各国首脳に核兵器廃絶を訴える具体策について

 (幹事社:HOME)
 続いて幹事社質問に入ります。2023年の主要国首脳会議,いわゆるG7サミットについて,広島での開催が決定しました。現在,ウクライナ情勢が緊迫化し,核兵器使用のリスクが懸念される中,被爆地広島において,各国首脳にどのように核兵器廃絶を訴えるのか,その具体策について,知事のお考えをお聞かせください。また,例えば,各国首脳に,平和記念資料館の視察や被爆者との対話などを要請するかについても,あわせてお聞かせください。

 (答)
 まず,やはり,今の現下の国際情勢〔では〕,ロシアがウクライナ侵略をしているという状況がありまして,国際社会は大きな危機に直面していると言えると思います。特に,核兵器の使用をロシアのプーチン大統領が示唆していまして,これは世界中の人々に大きな不安だとか,あるいは恐怖を与えていると思います。その中で,核抑止の議論を拡大させるといったようなことも見られまして,核兵器廃絶に向けて,かつてないほど厳しい事態を生み出しているという認識がございます。こういう中で,G7サミットでは,各国の首脳に,まずは被爆の実相に触れていただいて,核兵器の非人道性をしっかりと認識していただくことが,核兵器廃絶に向けて非常に重要であると考えています。そうした意味で,平和記念資料館の視察であるとか,被爆者〔と〕の対話というのは,意義が極めて大きいと考えておりまして,国に対して,こうした場を設けていただくように,強く働きかけてまいりたいと考えています。そして,各国の首脳には,核兵器の存在そのものが大きな脅威,リスクであって,核兵器の使用を防ぐ唯一,また確実な方法は廃絶しかないということを,あらためて理解していただきまして,ウクライナ情勢で厳しい状況にある核軍縮に向けた議論を,再び進展させる契機となるということを期待しています。また,広島では,戦争の悲惨さと同時に,平和がもたらす繁栄というものを実感していただけるとも思いますので,将来,ウクライナの人々が復興に向けて前進する際の「希望の象徴」として,広島の豊かな魅力を最大限感じていただけるような取組も行ってまいりたいと考えています。

 (幹事社:HOME)
 この件について,質問がある社はお願いします。

G7サミットの広島開催決定について

 (HTV)
 すみません。広島テレビの金丸です。今,平和に関する期待を知事が述べてくださいましたけれども,もう1点,経済効果〔について〕も,県民にとっては気になる部分だと思っております。伊勢志摩サミットなどの前例を踏まえて,知事も,これから考えられるとおっしゃっていましたけれども,あらためて,どういった期待があるのかですとか,経済面では,何に力を入れて準備されていきたいか〔について,知事の〕お考えをお願いします。

 (答)
 まず,この会議の開催自体が大きな経済効果があるわけですけれども,それは,首脳と,その関係するスタッフの皆さんが,かなりの数〔の方が〕,宿泊されます。

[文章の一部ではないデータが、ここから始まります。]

Definition exec (c : Config) (a : Answer) (f : Frame) (w : World) : Result3 :=
  match f with
  | FDrive => let '(b, s) := DriveEnter (state w) in on (with_state s w) (if b then [FPrevious] else [])
  | FPrevious => on (reset_sub (capacity (state w)) (with_state (set_capacity None (state w)) w)) [FSelect 0]
  | FSelect n =>
      let '(r, s) := DriveSelect c (clock a) n (state w) in
      on (with_state s w) [FRelease (retiredCount r) (retiredBytes r) (match item r with Some x => FSend x (n + 1) | None => FNext (continuation r) end)]
  | FRelease count bytes next => on (with_state (ReleaseCommit count bytes (state w)) w) [next]
  | FSend x n => on w (match sink a with Some status => [FSent x n status] | None => [FCatch] end)
  | FSent x n status =>
      let '((count, bytes), s) := DriveSent x (Status.IsOk status) (state w) in
      on (with_accepted (accepted w ++ if Status.IsOk status then [x] else []) (with_state s w)) [FRelease count bytes (FAfter (wire x) n status)]
  | FAfter required n status => on w (after_sent required n status)
  | FCheck required n => on w (if closed (flags (state w)) then [FNext false] else [FWait required n])
  | FWait required n =>
      match made a with
      | Some sub => if bool_decide (sub ∉ subs w) then on (with_subs ({[sub]} ∪ subs w) w) [FStore sub n] else None
      | None => on w [FHalt (failure a); FNext false]
      end
  | FStore sub n =>
      let '(retry, gone, s) := DriveStore sub (state w) in on (reset_sub gone (with_state s w)) (if retry then [FOld n] else [FNext false])
  | FOld n => on (reset_sub (capacity (state w)) (with_state (set_capacity None (state w)) w)) [FSelect n]
  | FNext continuation =>
      let '(next, s) := DriveNext (clock a) continuation (state w) in
      on (with_state s w) (match next with Some due => [FArm due] | None => [FFinish] end)
  | FArm d => exec_arm a d w
  | FArmRetry running gen =>
      match made a with
      | Some sub =>
          if bool_decide (retries w !! sub = None) then
            if Unfinished (timers w !! running) then on (with_retries (<[sub := (running, gen)]> (retries w)) w) [FStoreRetry sub]
            else on w [FRetryWake gen; FStoreRetry sub]
          else None
      | None => on w [FHalt (failure a)]
      end
  | FStoreRetry sub => on (reset_retry (wakeRetry (state w)) (with_state (set_wakeRetry (Some sub) (state w)) w)) []
  | FCatch => on (with_state (DriveCatch (state w)) w) [FHalt PlatformError]
  | FFinish =>
      let '(code, s) := FinishIfReady (state w) in
      on (with_completions (completions w ++ match code with Some x => [x] | None => [] end) (with_state s w)) []
  | FHalt code =>
      match HaltEnter code (state w) with
      | (None, s) => on (with_state s w) []
      | (Some (wait, retry, wake), s) => on (reset_retry retry (reset_sub wait (with_state s w))) [FCancel wake; FHaltTake]
      end
  | FHaltTake => let '(bytes, s) := HaltTake (state w) in on (with_state s w) (match bytes with Some b => [FHaltRelease b] | None => [FFinish] end)
  | FHaltRelease bytes => on (with_state (HaltRelease bytes (state w)) w) [FHaltTake]
  | FCancel t => on (with_timers (match t with Some i => alter set_cancelled i (timers w) | None => timers w end) w) []
  | FTimer gen => on w (if timerGeneration (state w) =? gen then [FDrive] else [])
  | FTimerDone t => Some ([], retry_threads t w, with_retries (keep_retries t w) (with_timers (alter finish_timer t (timers w)) w))
  | FRetryWake gen =>
      let '(code, id, s) := RetryWake gen (schedule a) (state w) in
      if match schedule a with ScheduledAs i => bool_decide (timers w !! i = None) | _ => true end then
        on (with_timers (match id with Some i => <[i := MkTimer gen (clock a) Waiting false]> (timers w) | None => timers w end) (with_state s w))
          (match code with Some x => [FHalt x] | None => [] end)
      else None
  end.

Lemma exec_arm_sound (c : Config) (a : Answer) (d : Z) (w w' : World) (pushed : list Frame) (started : list (list Frame)) :
  exec_arm a d w = Some (pushed, started, w') -> Exec c (FArm d) w pushed started w'.
Proof.
  unfold exec_arm. destruct (Arm _ _ _ _ _ _) as [r s] eqn:E. destruct r as [moved due|id due|running gen|code].
  - intros [= <- <- <-]. by eapply ExecArmDone.
  - case_bool_decide as Hi; [|done]. intros [= <- <- <-]. assert (schedule a = ScheduledAs id) as Hs by (clear -E; unfold Arm in E; repeat case_match; by simplify_eq).
    rewrite Hs in E. by eapply ExecArmScheduled.
  - intros [= <- <- <-]. destruct (schedule a) as [id|code] eqn:Es; [unfold Arm in E; repeat case_match_in E; discriminate E|]. by eapply ExecArmDeferred.
  - intros [= <- <- <-]. by eapply ExecArmHalt.
Qed.

Lemma exec_sound (c : Config) (a : Answer) (f : Frame) (w w' : World) (pushed : list Frame) (started : list (list Frame)) :
  exec c a f w = Some (pushed, started, w') -> Exec c f w pushed started w'.
Proof.
  destruct f; cbn [exec]; unfold on; try (intros [= <- <- <-]; by constructor).
  - destruct (DriveEnter _) eqn:E. intros [= <- <- <-]. by constructor.
  - destruct (DriveSelect _ _ _ _) eqn:E. intros [= <- <- <-]. by econstructor.
  - destruct (sink a); intros [= <- <- <-]; constructor.
  - destruct (DriveSent _ _ _) as [[] ?] eqn:E. intros [= <- <- <-]. by constructor.
  - destruct (made a); [|intros [= <- <- <-]; by constructor]. case_bool_decide; [|done]. intros [= <- <- <-]. by constructor.
  - destruct (DriveStore _ _) as [[] ?] eqn:E. intros [= <- <- <-]. by constructor.
  - destruct (DriveNext _ _ _) eqn:E. intros [= <- <- <-]. by econstructor.
  - apply exec_arm_sound.
  - destruct (made a); [|intros [= <- <- <-]; by constructor]. case_bool_decide; [|done]. destruct (Unfinished _) eqn:E; intros [= <- <- <-]; by constructor.
  - destruct (FinishIfReady _) eqn:E. intros [= <- <- <-]. by constructor.
  - destruct (HaltEnter _ _) as [[[[] ?]|] ?] eqn:E; intros [= <- <- <-]; by constructor.
  - destruct (HaltTake _) eqn:E. intros [= <- <- <-]. by constructor.
  - destruct (RetryWake _ _ _) as [[] ?] eqn:E. destruct (match schedule a with ScheduledAs i => _ | _ => _ end) eqn:Eb; [|done]. intros [= <- <- <-].
    eapply ExecRetryWake; [|exact E]. intros i Hi. rewrite Hi in Eb. by apply bool_decide_eq_true in Eb.
Qed.

(** A move: a thread's top frame, a call of the queue or of the scheduler. *)
Inductive Move : Type :=
| MoveFrame (i : nat) (a : Answer)
| MoveEnqueue (now : Z) (p : OutboundPayload) (o : OutboundEnqueueOptions)
| MoveDrain
| MoveClose
| MoveDispatch (t : Z)
| MoveRun (t : Z).

Definition move (c : Config) (m : Move) (x : System) : option System :=
  let '(w, ts) := x in
  match m with
  | MoveFrame i a =>
      match drop i ts with
      | (f :: k) :: b =>
          match exec c a f w with
          | Some (pushed, started, w') => Some (w', take i ts ++ (pushed ++ k) :: b ++ started)
          | None => None
          end
      | _ => None
      end
  | MoveEnqueue now p o =>
      let '(status, s) := Enqueue c now (fresh w) (Some p) o (state w) in
      Some (with_fresh (fresh w + 1) (with_state s w), ts ++ if Status.IsOk status then [[FDrive]] else [])
  | MoveDrain => Some (with_state (set_draining (state w)) w, ts ++ [[FDrive; FFinish]])
  | MoveClose => Some (w, ts ++ [[FHalt Cancelled]])
  | MoveDispatch t =>
      match timers w !! t with
      | Some x =>
          if bool_decide (phase x = Waiting) && negb (cancelled x) then Some (with_timers (<[t := set_phase Dispatched x]> (timers w)) w, ts) else None
      | None => None
      end
  | MoveRun t =>
      match timers w !! t with
      | Some x =>
          if bool_decide (phase x = Dispatched) then
            Some (with_timers (<[t := set_phase Running x]> (timers w)) w, ts ++ [[FTimer (generation x); FTimerDone t]])
          else None
      | None => None
      end
  end.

事前にも〔関係者が〕来られますし,そういったことも含めて,宿泊だとか飲食の需要というのは,かなり増えてまいります。もちろん,世界中の記者の方々もいらっしゃるわけで,そういった,直接会議に関係する皆さんの来訪で,相当な経済効果があると考えています。これに対しては,全県的に,やはり,〔経済〕効果が得られるように,できるだけ考えていきたい〔と思っています〕。広島市内の宿泊所であるとか,飲食は,もちろん大きく活用されると思うのですけれども,いろいろな〔こと,例えば〕,それだけで〔宿泊施設などが〕足りるのかとか,いろいろなことを見ていかなければいけませんけれども,できるだけ全県的にその効果が波及されるような進め方を考えていく必要があるだろうと考えています。それに加えて,このサミットを機に,広島について,やはり関心が高まっていくと思います。それは,平和と,このG7というのが,非常に今,ある意味,時機を得たテーマであるということも含めて,より普通のサミットよりも,より関心が高まっているのではないかと思うのです。そういった機会を捉えて,もちろん平和についての発信〔については〕,これは広島市を中心として取り組むことになると思いますけれども,きちんとしたメッセージを出して,そういった〔メッセージを〕皆さまに受けとめていただいて,広島にも,来て,それ〔平和のこと〕を感じていただくというようなことに繋げていければと思いますし,平和のことだけではなく,やはり広島の魅力ということも,さまざま〔なことについて〕,発信ができると思いますので,それは伊勢志摩〔サミット〕の時もそうですけれども,伊勢神宮に行ったりとか,あるいは英虞湾を背景とした美しい映像を〔背景に〕首脳が並ぶとか,そういったシーン〔など〕,さまざま〔な取組が〕考えられると思うので,そういったことも活用しながら,広島の美しさだとか素晴らしさということを発信して,平和とはまた別の意味で,皆さまに関心を持っていただくということ,これは,食の分野でも,もちろんそういったことがあると思うので,それも活用して,全般〔にわたって〕,広島の魅力について理解していただけるような発信ができればと思っています。

 (HTV)
 ありがとうございます。これらの〔G7サミットに向けた〕準備については,県としては,どのような組織体制で臨まれたいかというのは,〔考えは〕ございますでしょうか。

 (答)
 これについては,今後,調整して,立ち上げていきたいと考えています。具体的には,今,検討中です。

 (HTV)
 ありがとうございます。

 (幹事社:HOME)
 その他に質問がある社はお願いします。

JR西日本の赤字線自治体への議論要請について

 (日経新聞)
 日経新聞の阿部です。よろしくお願いします。前回の会見でも少し〔話題が〕出ましたけれども,芸備線を含むJR西日本のローカル線についてなのですけれども,〔利用〕推進〔促進〕検討会議の幹事会,もしくは県に直接でも,どちらであってもなのですけれども,JR西〔日本〕の方からは,前提のない議論という,〔議論をしようという〕呼びかけは,直接もしくは検討会議の幹事会とかで,県に対して来ているものでしょうか。

 (答)
 そういう議論をしたいというか,その場を設定したいという要請という意味ですか。それは今のところはありません。

 (日経新聞)
 県として,前回〔の利用促進〕検討会議の場で,前提のない議論というのには応じられないというふうなお話もありましたけれども,そのお考えに変わりはないかということと,あと県に直接,もしくは検討会議とは別の場で,前提のない議論というのを求められた場合は,県としてはどういうふうに対応するご予定でしょうか。

 (答)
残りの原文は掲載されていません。